In a 2019 report, the Interagency Coordination Group (IACG) on Antimicrobial Resistance also recommended the creation of such an entity, arguing that while the impact of drug resistance on human and animal health had received considerable attention, there was still inadequate political commitment and stakeholder engagement at global and national levels.
While the Tripartite organizations (WHO, FAO, and OIE) have been leading international efforts to address AMR since the UN high-level meeting, the IACG said the groups are "seriously under-resourced," and that a new entity was needed.
"Stronger leadership, coordination, and accountability are needed at all levels to address these challenges," the IACG wrote.
Tedros said the group will bring together key stakeholders in agriculture, health, development, and food production to maintain urgency, public support, political momentum, and visibility for AMR. It will also highlight and advocate for best practices on antibiotic use across all sectors.

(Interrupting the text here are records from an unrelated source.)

(** C10.  In every record [extract_search_contents] returns, [username]
    is the stripped text of the item's [.username] element, not passed
    through [username_cleaner]; the [username] of the profile that
    [extract_profile_contents] returns is the stripped text of the
    [.profile-card-username] element passed through [username_cleaner].
    So a leading [@] stays in a search result and goes from a profile. *)
Theorem search_username_is_raw :
  (forall (BeautifulSoup : str -> tag) (html : str) (users : list User.t),
      extract_search_contents BeautifulSoup html = Return users ->
      Forall2 (fun item user =>
                 exists el, select_one (css ".username") item = Some el
                            /\ User.username user = strip (text el))
              (select (css ".timeline-item") (BeautifulSoup html)) users)
  /\ (forall (BeautifulSoup : str -> tag) (html : str) (bundle : Bundle.t),
         extract_profile_contents BeautifulSoup html = Return bundle ->
         exists el, select_one (css ".profile-card-username") (BeautifulSoup html) = Some el
                    /\ Profile.username (Bundle.profile bundle)
                       = username_cleaner (strip (text el)))
  /\ (forall shown : str,
         In (ch "@") shown ->
         ~ In (ch "@") (username_cleaner shown) /\ username_cleaner shown <> shown).
Proof.
  split; [|split].
  - intros BeautifulSoup html users H.
    unfold extract_search_contents in H. cbv zeta in H.
    apply for_each_inv in H.
    induction H as [|item user items users' Hu _ IH]; constructor; [|exact IH].
    now apply user_data_username.
  - intros BeautifulSoup html bundle H.
    unfold extract_profile_contents in H. cbv zeta in H.
    destruct (select_one (css ".profile-card-fullname") (BeautifulSoup html));
      [|discriminate].
    destruct (select_one (css ".profile-card-username") (BeautifulSoup html)) as [el|];
      [|discriminate].
    exists el. split; [reflexivity|].
    cbn [bind stripped_text dot_text] in H.
    repeat match type of H with
           | bind ?m _ = _ => destruct m; cbn [bind] in H; [|discriminate]
           end.
    injection H as <-. reflexivity.
  - intros shown Hin.
    rewrite (username_cleaner_filter shown).
    assert (Hout : ~ In (ch "@") (filter (fun c => negb (c =? ch "@")) shown)).
    { intros H. apply filter_In in H as [_ H]. now rewrite N.eqb_refl in H. }
    split; [exact Hout|]. intros E. rewrite E in Hout. now apply Hout.
Qed.

Lemma search_username_is_raw_witness :
  extract_search_contents (parsed_as search_two) (lit "<html>") = Return search_two_users
  /\ map User.username search_two_users = [lit "@alice"; lit "@bob"]
  /\ Forall2 (fun item user =>
                 exists el, select_one (css ".username") item = Some el
                            /\ User.username user = strip (text el))
              (select (css ".timeline-item") search_two) search_two_users.
Proof.
  split; [reflexivity|]. split; [reflexivity|].
  apply (proj1 search_username_is_raw (parsed_as search_two) (lit "<html>")).
  reflexivity.
Defined.

(* ================================================================= *)
(** ** Page load *)

Section PageLoadFacts.
Import Fetcher PageLoad.

Variable Driver : Type.
Variable Fault : Type.
Variable fault_str : Fault -> str.
Variable driver_get : str -> Driver -> result Fault unit * Driver.
Variable time_sleep : Z -> Driver -> Driver.
Variable driver_page_source : Driver -> result Fault str * Driver.

(** The body the two page-load methods share, for any URL. *)
Lemma page_load_body_loads (url : str) :
  loads fault_str driver_get time_sleep driver_page_source url
    (try_except
       (io_bind (get driver_get url) (fun _ =>
        io_bind (sleep time_sleep 5) (fun _ =>
        io_bind (page_source driver_page_source) (fun source =>
        ret (Some source)))))
       (fun e =>
        io_bind (print (lit "Error: " ++ fault_str e)) (fun _ => ret None))).
Proof.
  intros w. unfold driver_outcome.
  unfold try_except, io_bind, get, sleep, page_source, print, ret.
  destruct (driver_get url (driver w)) as [[[]|e] d1].
  - cbn [driver trace fst snd].
    destruct (driver_page_source (time_sleep 5 d1)) as [[source|e] d2].
    + exists [Navigate url; Sleep 5; ReadSource]. cbn [driver trace fst snd].
      rewrite <- !app_assoc. repeat split; reflexivity.
    + exists [Navigate url; Sleep 5; ReadSource; Print (lit "Error: " ++ fault_str e)].
      cbn [driver trace fst snd].
      rewrite <- !app_assoc. repeat split; reflexivity.
  - exists [Navigate url; Print (lit "Error: " ++ fault_str e)].
    cbn [driver trace fst snd].
    rewrite <- !app_assoc. repeat split; reflexivity.
Qed.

The One Health concept views the health of humans, animals, and the environment as intrinsically linked. Experts believe strategies to combat AMR must address how antibiotics are used in human and veterinary medicine and in agriculture.
Action needed in all sectors
The leadership group is co-chaired by Bangladesh Prime Minister Sheikh Hasina Wazed and Barbados Prime Minister Mia Mottley. Mottley said increasing drug resistance could mean a return to unsafe childbirth, more illness and death from surgical infections, the re-emergence of infectious diseases, threats to food safety, and economic losses.
"All countries will be affected by this," she said. "Addressing it requires the acceptance that this must be an intersectoral issue that needs action across all sectors, since it has resulted from activities within both human and animal health, as well as in plant production."
Mottley also noted that raising public awareness about AMR will require stakeholders to speak to people through multiple forms of media, and not just from a scientific or government policy perspective.
"It is the awareness among our populations that will place pressure on the systems to ensure that sufficient funds are invested in this area of research so as to ensure that we really do not reverse a century of medical progress," she said.
Monique Eloit, DVM, director-general of the OIE, said the leadership group will accelerate and bolster the AMR efforts pursued by the Tripartite organizations over the past few years.
"Together, we will reconnect all the dots, ensuring humans, animals, plants, and the environment are kept healthy and safe from AMR," Eloit said.
Other members of the group include Wellcome Trust Director Sir Jeremy Farrar, MD, PhD, Merck & Co. Chairman and CEO Kenneth Frazier, JD, Swedish Minister of Health and Social Affairs Lena Hallengren, and J. Scott Weese, DVM, of the University of Guelph.